Dick Clark Remembered
With his neatly combed hair and affable personality, Dick Clark – the American Bandstand host and TV icon who died April 18th of a heart attack in Los Angeles at 82 – never looked like a rocker. He didn’t want to admit to his favorite music, calling it “nobody’s damn business” when Rolling Stone asked in 1990.
But Clark knew rock & roll and took it seriously, as Talking Heads learned when the band performed “Take Me to the River” on the show in 1979 –”It was the first mainstream-TV exposure we had,” says drummer Chris Franz. “We’d all grown up watching it. It was an iconic program, and Dick Clark was an iconic personality.” Popping into the Heads’ dressing room before the taping, Clark surprised the band by seeming familiar with songs like “Psycho Killer.” “He really did his research,” says Franz. “And while we were playing, he was standing off to the side, taking it all in.”

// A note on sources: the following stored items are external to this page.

(** [Placer.NewMeta], through [NewMeta]. *)
Definition NewMeta (pick : option nat) (key : string)
    (sliceSize numChunks chunk lambdaId chunkSize : Z) : M PState mptr :=
  m ← metaPool_Get pick;
  x ← getMeta m;
  x' ← (λ s, match initMeta x key numChunks chunkSize with
             | Done y => Done (y, s) | Panics e => Panics e | Spins => Spins end);
  s ← mget;
  modMeta m (λ _, x' <| slice ::= InitMeta (pgroup (plc s)) sliceSize |>);;
  assignPlacement m chunk lambdaId;;
  modMeta m (λ y, y <| lastChunk := chunk |>);;
  mret m.

(** ** The placer with its meta store *)

Section store.
Context {H : Type} `{HashMap string mptr H}.

(** The placer state with [store.metaMap]. *)
Definition Store : Type := PState * H.
Definition onPS {A} (c : M PState A) : M Store A := zoom fst (λ p s, (p, s.2)) c.

(** metastore.go *)
Definition MetaStore_GetOrInsert (key : string) (insert : mptr) : M Store (mptr * bool) :=
  λ s, let '(r, h) := hm_GetOrInsert s.2 key insert in Done (r, (s.1, h)).
Definition MetaStore_Get (key : string) : M Store (option mptr) :=
  gets (λ s, hm_Get s.2 key).

(** The part of [GetOrInsert] before [meta.mu.Lock()]: the chunk and the lambda
    it asks for, and the meta of the key, with [got]. *)
Definition GetOrInsert_store (key : string) (newMeta : mptr) :
    M Store (mptr * bool * Z * Z) :=
  nm ← onPS (getMeta newMeta);
  let chunk := lastChunk nm in
  lambdaId ← expect PIndex (zlookup (pl (Placement_ nm)) chunk);
  '(meta, got) ← MetaStore_GetOrInsert key newMeta;
  (if (got : bool) then onPS (close newMeta) else mret ());;
  mret (meta, got, chunk, lambdaId).

Definition GetOrInsert (fuel : nat) (key : string) (newMeta : mptr) : M Store GOIResult :=
  '(meta, got, chunk, lambdaId) ← GetOrInsert_store key newMeta;
  early ← onPS (GetOrInsert_enter meta chunk);
  if (early : bool) then mret (meta, got, None)
  else onPS (GetOrInsert_locked fuel meta got chunk lambdaId).

(** [Placer.Get] up to the placer lock: [inl] of what it returns before it
    ([None] for [(nil, false)]), or [inr] of the meta it goes on with. *)
Definition Get_enter (key : string) (chunk : Z) : M Store (option mptr + mptr) :=
  found ← MetaStore_Get key;
  match found with
  | None => mret (inl None)
  | Some m =>
      mm ← onPS (getMeta m);
      if Deleted mm then mret (inl (Some m)) else
      match placerMeta mm with
      | None => mret (inl None)
      | Some pm =>
          c ← expect PIndex (zlookup (confirmed pm) chunk);
          if negb c then mret (inl None) else mret (inr m)
      end
  end.

(** ... and under it, where the object may have been evicted meanwhile. *)
Definition Get_locked (m : mptr) : M PState (option mptr) :=
  mm ← getMeta m;
  if Deleted mm then mret (Some m) else TouchObject m;; mret (Some m).

Definition Get (key : string) (chunk : Z) : M Store (option mptr) :=
  r ← Get_enter key chunk;
  match r with
  | inl o => mret o
  | inr m => onPS (Get_locked m)
  end.
End store.
Arguments Store H : clear implicits.

Definition NewPlacer (g : grp) : Placer := MkPlacer g (Two [None] []) 0 0 false true.

(** ** placer.go: dumps *)

(** [strings.Join] *)
Fixpoint join (sep : string) (l : list string) : string :=
  match l with
  | [] => ""
  | [x] => x
  | x :: l' => x +:+ sep +:+ join sep l'
  end.

Definition dumpElem (o : option mptr) : M PState string :=
  match o with
  | None => mret "nil"
  | Some m =>
      pm ← getPM m; x ← getMeta m;
      mret (Key x +:+ "-" +:+ (if visited pm then "1" else "0"))
  end.

Fixpoint dumpElems (l : list (option mptr)) : M PState (list string) :=
  match l with
  | [] => mret []
  | o :: l' => x ← dumpElem o; xs ← dumpElems l'; mret (x :: xs)
  end.

Definition dump (ms : list (option mptr)) : M PState string :=
  match ms with
  | [] => mret ""
  | _ :: l => xs ← dumpElems l; mret (join "," xs)
  end.

Definition dumpPlacer (args : list bool) : M PState string :=
  s ← mget;
  match args with
  | true :: _ => dump (secArr (plc s))
  | _ => dump (primArr (plc s))
  end.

Clark’s fascination with rock & roll – on both a musical and business level – helped make American Bandstand a land-mark show. From the time he began hosting it in 1956 until he left in 1989, Bandstand brought rock – as well as disco, R&B and punk – into America’s living rooms. The list of acts who appeared to lip-sync their latest hits reads like a virtual history of popular music – from Jerry Lee Lewis and Chuck Berry to the Beach Boys, the Doors, Prince, Madonna and even Public Image Ltd. “American Bandstand was the holy grail of television shows for any rock & roll artist at that time,” says Neil Diamond, who made his TV debut performing “Cherry, Cherry” on the show in 1966.

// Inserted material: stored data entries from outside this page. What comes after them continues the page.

(* ===== verification/ClockRefine.v ===== *)
(** * NextAvailableObject refines the second-chance queue, and terminates

    The sweep of the placer computes what [aNext] specifies on the abstract
    clock; the eviction loop of [GetOrInsert] then returns within three calls
    whenever some other object is complete or unvisited, and never returns
    when there is none. *)

From S2P Require Import Prelude Lambdastore Group Meta Placer Clock.

(** [meta] sits at two indices of the array under compaction. *)
Definition duplicated (meta : mptr) (s : PState) : Prop :=
  ∃ i j, (i < j)%nat ∧ secArr (plc s) !! i = Some (Some meta) ∧
         secArr (plc s) !! j = Some (Some meta).

Definition sweep_post (meta : mptr) (s : PState) (r : sweep_result)
    (o : res (bool * PState)) : Prop :=
  match r with
  | Victim v U P => ∃ s', o = Done (true, s') ∧ WF s' ∧ cursor (plc s') ≠ 0%nat ∧
      abs s' = MkClock U P (others meta (arrived (abs s))) true ∧ evicted_for meta v s s'
  | Exhausted P => ∃ s', o = Done (false, s') ∧ WF s' ∧
      cursor (plc s') = cursorBound (plc s') ∧ cursor (plc s') ≠ 0%nat ∧
      abs s' = MkClock [] P (arrived (abs s)) true ∧ clock_only s s'
  | Repeated => ∃ s', o = Done (true, s') ∧ duplicated meta s'
  end.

Photos: Dick Clark Through the Years
With Clark as its genial host, Bandstand was one of the first nationwide platforms for rock. “It was a unifying force,” says Connie Francis, whose 1958 single ‘Who’s Sorry Now?” became a huge hit after Clark played it on the show. “It set the trend in hairdos, clothes and dance steps, and Dick didn’t talk down to teenagers. It was like American Idol is today.”
Born in 1929 in Bronxville, New York, Clark made his name as a TV and radio personality in central New York before becoming a DJ in Philadelphia. There, he also became the substitute host for Bandstand, then a local show. After its host, Bob Horn, was fired in 1956, Clark was promoted into Horn’s job, and a year later, the show went national on ABC. “If he played a record on his show, we all knew we had to play it,” says famed Top 40 DJ “Cousin Brucie” Morrow.
When Clark stepped down from Bandstand in 1989, he continued building a media empire; his company produced the American Music Awards and the Academy of Country Music Awards, and Clark co-owned the United Stations Radio Networks. He suffered a stroke in 2004 that limited his appearances on one of his other major franchises, New Year’s Rock-in’ Eve. But American Bandstand will remain Clark’s signal contribution to rock culture. “There’s no program in the history of TV like that,” he told RS in 1973. “And they all buy records.”
This story is from the May 10, 2012 issue of Rolling Stone.